• GOAL OF THE EXERCISE
Take the lines below beginning at the line that has "else Raise (RuntimeError" and stopping after the line that has "Module ArgumentType.", and print them exactly as they are, with no other lines.

• INFORMATION SHOWN
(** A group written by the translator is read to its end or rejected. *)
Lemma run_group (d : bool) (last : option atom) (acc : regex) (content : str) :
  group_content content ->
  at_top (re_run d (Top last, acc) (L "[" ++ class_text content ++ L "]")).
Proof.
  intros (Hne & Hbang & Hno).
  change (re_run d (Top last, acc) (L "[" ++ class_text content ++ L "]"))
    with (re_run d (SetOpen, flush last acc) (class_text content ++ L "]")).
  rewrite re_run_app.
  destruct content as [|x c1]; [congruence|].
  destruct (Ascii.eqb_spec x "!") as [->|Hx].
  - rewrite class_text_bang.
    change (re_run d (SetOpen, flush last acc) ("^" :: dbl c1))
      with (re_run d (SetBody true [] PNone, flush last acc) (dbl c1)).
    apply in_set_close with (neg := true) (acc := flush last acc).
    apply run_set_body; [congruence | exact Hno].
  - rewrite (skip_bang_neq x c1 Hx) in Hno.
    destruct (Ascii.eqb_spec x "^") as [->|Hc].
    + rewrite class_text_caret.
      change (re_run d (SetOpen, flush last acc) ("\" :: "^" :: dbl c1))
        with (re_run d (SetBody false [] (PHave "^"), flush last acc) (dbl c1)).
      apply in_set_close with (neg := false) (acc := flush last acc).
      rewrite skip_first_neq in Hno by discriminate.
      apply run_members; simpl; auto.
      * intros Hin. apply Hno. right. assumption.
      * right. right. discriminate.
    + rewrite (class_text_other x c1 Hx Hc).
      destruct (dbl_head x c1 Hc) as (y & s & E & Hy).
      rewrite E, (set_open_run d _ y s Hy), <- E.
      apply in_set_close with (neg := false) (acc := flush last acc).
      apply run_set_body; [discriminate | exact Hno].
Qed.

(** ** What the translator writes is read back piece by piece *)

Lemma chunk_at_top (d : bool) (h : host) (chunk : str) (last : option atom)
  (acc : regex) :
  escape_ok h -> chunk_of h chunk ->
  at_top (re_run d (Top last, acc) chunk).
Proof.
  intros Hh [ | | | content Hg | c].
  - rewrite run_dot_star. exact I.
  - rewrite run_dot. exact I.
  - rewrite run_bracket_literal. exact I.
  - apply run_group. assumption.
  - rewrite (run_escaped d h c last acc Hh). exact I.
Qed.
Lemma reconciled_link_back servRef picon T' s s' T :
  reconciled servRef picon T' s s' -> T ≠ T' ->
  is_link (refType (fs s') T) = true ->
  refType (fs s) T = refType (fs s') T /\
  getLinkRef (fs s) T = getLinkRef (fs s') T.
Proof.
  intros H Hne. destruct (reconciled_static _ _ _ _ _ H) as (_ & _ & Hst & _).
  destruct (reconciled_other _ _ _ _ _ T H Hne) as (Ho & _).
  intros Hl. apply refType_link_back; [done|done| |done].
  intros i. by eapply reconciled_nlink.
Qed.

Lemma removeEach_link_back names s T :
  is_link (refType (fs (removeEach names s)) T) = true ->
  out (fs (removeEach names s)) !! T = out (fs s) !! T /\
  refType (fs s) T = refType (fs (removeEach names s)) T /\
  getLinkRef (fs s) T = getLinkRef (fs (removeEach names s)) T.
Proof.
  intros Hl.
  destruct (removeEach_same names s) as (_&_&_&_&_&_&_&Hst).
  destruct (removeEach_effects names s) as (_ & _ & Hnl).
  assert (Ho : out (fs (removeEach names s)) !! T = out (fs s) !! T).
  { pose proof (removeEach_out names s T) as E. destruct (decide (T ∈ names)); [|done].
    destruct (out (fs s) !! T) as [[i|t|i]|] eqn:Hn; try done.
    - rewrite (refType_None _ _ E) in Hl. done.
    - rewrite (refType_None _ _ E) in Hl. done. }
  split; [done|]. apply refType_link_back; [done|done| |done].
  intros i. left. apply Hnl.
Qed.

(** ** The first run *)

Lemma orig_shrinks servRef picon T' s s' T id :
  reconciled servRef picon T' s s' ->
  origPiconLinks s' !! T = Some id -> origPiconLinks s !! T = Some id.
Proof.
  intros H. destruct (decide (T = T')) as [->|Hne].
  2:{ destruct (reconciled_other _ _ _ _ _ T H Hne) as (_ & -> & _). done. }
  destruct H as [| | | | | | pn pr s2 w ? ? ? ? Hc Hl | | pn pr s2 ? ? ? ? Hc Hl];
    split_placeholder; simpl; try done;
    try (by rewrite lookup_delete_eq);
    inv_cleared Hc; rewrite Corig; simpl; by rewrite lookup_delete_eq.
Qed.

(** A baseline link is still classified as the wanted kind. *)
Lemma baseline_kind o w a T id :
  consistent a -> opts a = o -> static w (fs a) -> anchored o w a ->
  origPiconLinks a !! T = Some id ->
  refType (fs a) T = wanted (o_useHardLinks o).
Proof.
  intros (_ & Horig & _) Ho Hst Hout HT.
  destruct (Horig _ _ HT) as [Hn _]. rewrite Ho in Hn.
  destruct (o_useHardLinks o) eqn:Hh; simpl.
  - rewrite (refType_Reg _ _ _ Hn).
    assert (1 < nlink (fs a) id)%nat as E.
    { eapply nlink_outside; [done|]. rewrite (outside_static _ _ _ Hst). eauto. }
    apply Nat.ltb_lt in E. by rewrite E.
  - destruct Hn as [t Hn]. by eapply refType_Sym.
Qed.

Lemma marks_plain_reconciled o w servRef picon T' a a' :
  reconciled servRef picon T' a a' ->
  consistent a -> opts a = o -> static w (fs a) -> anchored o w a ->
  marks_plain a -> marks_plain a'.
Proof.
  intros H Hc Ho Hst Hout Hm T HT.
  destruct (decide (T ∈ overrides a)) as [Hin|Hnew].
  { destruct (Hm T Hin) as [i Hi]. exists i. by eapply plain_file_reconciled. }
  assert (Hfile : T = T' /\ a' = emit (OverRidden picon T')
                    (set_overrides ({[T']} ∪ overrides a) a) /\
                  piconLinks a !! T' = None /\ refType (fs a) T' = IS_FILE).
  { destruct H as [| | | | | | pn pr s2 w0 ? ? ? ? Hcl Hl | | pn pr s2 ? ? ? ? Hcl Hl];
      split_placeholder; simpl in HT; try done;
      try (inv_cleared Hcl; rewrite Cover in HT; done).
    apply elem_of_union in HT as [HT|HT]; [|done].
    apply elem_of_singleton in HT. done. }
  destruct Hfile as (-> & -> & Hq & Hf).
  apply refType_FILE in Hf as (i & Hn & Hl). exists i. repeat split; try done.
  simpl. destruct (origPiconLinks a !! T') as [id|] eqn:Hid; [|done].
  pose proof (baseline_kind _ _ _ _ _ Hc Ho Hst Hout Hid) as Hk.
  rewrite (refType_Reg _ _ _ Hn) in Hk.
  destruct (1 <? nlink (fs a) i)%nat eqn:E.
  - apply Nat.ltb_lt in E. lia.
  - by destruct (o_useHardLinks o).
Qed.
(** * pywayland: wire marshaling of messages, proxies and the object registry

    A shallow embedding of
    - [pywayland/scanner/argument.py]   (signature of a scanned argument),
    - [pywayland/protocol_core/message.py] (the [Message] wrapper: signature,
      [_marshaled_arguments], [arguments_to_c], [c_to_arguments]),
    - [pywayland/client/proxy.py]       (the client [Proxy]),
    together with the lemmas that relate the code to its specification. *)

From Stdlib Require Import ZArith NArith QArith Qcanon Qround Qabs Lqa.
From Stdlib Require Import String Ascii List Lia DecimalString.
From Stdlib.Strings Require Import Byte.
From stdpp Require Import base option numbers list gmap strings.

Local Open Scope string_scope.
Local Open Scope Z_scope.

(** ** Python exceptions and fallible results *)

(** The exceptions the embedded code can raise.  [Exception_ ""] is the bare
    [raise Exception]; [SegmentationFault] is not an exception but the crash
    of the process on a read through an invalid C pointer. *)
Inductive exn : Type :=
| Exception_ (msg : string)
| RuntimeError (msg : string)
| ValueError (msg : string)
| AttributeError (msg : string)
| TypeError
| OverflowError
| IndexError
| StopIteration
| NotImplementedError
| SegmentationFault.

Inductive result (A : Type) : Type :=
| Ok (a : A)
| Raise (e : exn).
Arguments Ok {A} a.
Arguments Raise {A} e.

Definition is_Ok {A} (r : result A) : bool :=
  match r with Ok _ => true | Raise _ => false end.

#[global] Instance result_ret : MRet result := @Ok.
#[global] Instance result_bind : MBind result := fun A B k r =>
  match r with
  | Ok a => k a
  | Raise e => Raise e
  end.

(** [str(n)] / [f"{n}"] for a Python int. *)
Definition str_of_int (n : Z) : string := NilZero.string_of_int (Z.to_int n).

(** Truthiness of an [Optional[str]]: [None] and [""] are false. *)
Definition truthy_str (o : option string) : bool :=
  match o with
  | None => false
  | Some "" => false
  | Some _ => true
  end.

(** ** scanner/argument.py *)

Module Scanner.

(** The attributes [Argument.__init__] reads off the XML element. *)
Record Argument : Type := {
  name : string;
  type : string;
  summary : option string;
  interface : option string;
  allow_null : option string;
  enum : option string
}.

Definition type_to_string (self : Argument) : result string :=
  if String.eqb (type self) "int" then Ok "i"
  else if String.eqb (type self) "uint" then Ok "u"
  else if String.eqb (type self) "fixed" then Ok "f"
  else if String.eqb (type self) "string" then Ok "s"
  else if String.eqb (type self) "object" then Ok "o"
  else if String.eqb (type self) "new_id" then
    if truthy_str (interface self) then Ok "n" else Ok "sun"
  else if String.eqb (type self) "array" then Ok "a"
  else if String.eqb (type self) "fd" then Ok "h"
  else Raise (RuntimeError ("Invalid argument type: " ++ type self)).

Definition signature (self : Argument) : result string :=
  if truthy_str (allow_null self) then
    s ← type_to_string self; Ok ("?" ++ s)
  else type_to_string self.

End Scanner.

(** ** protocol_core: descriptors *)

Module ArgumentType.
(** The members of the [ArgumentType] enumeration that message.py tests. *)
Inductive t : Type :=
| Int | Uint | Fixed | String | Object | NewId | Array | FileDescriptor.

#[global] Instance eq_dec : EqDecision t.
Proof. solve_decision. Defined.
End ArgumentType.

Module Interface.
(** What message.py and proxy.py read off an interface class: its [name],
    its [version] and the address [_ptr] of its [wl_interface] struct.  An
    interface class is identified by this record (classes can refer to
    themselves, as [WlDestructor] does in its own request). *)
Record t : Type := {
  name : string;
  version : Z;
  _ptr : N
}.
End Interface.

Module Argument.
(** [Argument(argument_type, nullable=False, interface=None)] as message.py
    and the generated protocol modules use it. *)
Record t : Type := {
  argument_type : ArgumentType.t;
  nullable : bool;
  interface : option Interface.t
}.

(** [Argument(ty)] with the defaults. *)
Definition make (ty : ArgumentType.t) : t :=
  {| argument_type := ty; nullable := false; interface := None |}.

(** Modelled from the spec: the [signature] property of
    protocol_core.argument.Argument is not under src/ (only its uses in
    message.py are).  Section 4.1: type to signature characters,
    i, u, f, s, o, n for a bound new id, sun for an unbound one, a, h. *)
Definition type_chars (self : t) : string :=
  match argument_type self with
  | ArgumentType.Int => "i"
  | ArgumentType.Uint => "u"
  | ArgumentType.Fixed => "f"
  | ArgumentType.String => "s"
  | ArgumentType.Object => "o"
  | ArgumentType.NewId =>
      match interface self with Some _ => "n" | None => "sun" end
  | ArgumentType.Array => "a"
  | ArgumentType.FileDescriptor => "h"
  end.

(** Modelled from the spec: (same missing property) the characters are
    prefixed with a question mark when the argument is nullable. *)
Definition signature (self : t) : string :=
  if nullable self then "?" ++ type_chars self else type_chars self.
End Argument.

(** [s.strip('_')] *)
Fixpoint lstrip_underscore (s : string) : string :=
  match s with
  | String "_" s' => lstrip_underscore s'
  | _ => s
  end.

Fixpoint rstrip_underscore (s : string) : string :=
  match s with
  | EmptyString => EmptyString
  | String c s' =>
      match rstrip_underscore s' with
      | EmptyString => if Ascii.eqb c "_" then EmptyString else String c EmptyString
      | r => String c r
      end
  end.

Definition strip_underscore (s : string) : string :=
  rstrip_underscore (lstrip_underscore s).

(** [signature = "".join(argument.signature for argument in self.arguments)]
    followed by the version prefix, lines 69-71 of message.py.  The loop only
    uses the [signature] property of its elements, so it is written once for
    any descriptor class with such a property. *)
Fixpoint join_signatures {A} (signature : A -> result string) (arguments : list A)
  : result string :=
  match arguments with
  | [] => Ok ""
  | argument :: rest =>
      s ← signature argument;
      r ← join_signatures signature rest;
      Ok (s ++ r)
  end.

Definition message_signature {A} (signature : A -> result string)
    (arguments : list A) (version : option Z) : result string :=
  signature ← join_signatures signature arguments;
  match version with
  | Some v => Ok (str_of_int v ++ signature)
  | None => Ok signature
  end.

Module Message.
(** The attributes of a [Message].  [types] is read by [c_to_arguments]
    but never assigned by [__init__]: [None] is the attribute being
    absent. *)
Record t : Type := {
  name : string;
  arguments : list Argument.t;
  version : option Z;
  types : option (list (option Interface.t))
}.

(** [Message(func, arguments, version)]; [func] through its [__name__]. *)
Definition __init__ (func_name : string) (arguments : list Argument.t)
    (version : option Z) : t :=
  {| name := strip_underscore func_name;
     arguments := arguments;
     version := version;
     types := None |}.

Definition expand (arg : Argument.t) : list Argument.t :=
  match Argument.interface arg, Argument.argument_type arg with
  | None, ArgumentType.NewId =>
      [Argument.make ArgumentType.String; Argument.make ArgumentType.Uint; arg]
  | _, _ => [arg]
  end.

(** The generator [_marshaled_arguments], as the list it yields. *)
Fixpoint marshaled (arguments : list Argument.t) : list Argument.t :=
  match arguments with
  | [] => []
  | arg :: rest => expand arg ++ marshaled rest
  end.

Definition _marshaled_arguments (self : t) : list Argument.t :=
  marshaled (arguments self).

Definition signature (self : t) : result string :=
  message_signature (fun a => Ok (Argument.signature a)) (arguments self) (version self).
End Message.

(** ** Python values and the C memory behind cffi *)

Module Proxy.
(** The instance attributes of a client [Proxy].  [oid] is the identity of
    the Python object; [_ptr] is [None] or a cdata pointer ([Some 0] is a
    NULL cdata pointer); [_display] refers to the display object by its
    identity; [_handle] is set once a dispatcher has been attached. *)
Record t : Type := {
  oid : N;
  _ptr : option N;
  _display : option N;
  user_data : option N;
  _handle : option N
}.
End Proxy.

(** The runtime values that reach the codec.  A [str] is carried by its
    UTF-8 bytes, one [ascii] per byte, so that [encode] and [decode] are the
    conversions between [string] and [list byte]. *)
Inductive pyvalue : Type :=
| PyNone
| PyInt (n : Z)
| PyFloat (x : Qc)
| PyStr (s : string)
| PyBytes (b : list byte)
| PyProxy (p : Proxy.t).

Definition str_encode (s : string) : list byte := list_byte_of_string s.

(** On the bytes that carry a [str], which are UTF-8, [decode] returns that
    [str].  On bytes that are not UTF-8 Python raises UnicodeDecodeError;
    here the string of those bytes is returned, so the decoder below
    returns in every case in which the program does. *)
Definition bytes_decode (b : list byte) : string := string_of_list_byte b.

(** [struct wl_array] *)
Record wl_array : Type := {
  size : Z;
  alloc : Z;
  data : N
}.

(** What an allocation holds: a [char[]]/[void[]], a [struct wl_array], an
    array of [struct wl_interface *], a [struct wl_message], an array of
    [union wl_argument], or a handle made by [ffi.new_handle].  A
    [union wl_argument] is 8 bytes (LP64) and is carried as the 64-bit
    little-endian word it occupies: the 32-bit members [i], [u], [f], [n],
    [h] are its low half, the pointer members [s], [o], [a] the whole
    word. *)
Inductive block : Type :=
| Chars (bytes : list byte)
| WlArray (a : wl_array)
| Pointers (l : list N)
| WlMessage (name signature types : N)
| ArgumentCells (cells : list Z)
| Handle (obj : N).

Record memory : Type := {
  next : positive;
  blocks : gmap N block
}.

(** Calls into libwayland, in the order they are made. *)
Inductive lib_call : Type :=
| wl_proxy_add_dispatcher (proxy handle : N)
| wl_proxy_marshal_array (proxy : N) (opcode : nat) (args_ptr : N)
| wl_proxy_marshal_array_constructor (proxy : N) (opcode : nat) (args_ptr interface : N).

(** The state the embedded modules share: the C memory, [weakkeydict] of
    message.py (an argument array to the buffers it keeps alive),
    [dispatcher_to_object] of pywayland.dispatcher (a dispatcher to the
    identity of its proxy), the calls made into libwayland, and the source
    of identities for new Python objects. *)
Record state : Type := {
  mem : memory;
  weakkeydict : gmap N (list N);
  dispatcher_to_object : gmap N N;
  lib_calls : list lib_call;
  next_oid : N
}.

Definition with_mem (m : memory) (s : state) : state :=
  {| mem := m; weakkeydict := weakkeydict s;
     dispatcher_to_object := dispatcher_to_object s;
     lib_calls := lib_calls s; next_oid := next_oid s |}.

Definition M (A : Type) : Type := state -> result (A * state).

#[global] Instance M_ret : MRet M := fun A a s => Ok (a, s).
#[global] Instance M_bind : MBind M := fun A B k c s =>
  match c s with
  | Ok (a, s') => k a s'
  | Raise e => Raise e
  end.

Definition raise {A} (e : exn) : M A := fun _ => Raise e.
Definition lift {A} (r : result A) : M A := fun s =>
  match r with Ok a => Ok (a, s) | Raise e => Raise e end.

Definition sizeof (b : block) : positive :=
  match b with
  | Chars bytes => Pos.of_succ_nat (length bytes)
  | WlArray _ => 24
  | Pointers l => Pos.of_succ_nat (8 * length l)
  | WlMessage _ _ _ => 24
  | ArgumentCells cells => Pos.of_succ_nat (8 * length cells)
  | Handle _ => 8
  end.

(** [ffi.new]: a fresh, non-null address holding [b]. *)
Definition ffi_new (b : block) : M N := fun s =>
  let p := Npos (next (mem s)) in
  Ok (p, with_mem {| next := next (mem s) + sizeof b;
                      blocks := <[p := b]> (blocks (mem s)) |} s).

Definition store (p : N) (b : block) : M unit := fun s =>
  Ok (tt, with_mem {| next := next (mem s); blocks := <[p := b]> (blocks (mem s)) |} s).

• ANSWER BOX
  else Raise (RuntimeError ("Invalid argument type: " ++ type self)).

Definition signature (self : Argument) : result string :=
  if truthy_str (allow_null self) then
    s ← type_to_string self; Ok ("?" ++ s)
  else type_to_string self.

End Scanner.

(** ** protocol_core: descriptors *)

Module ArgumentType.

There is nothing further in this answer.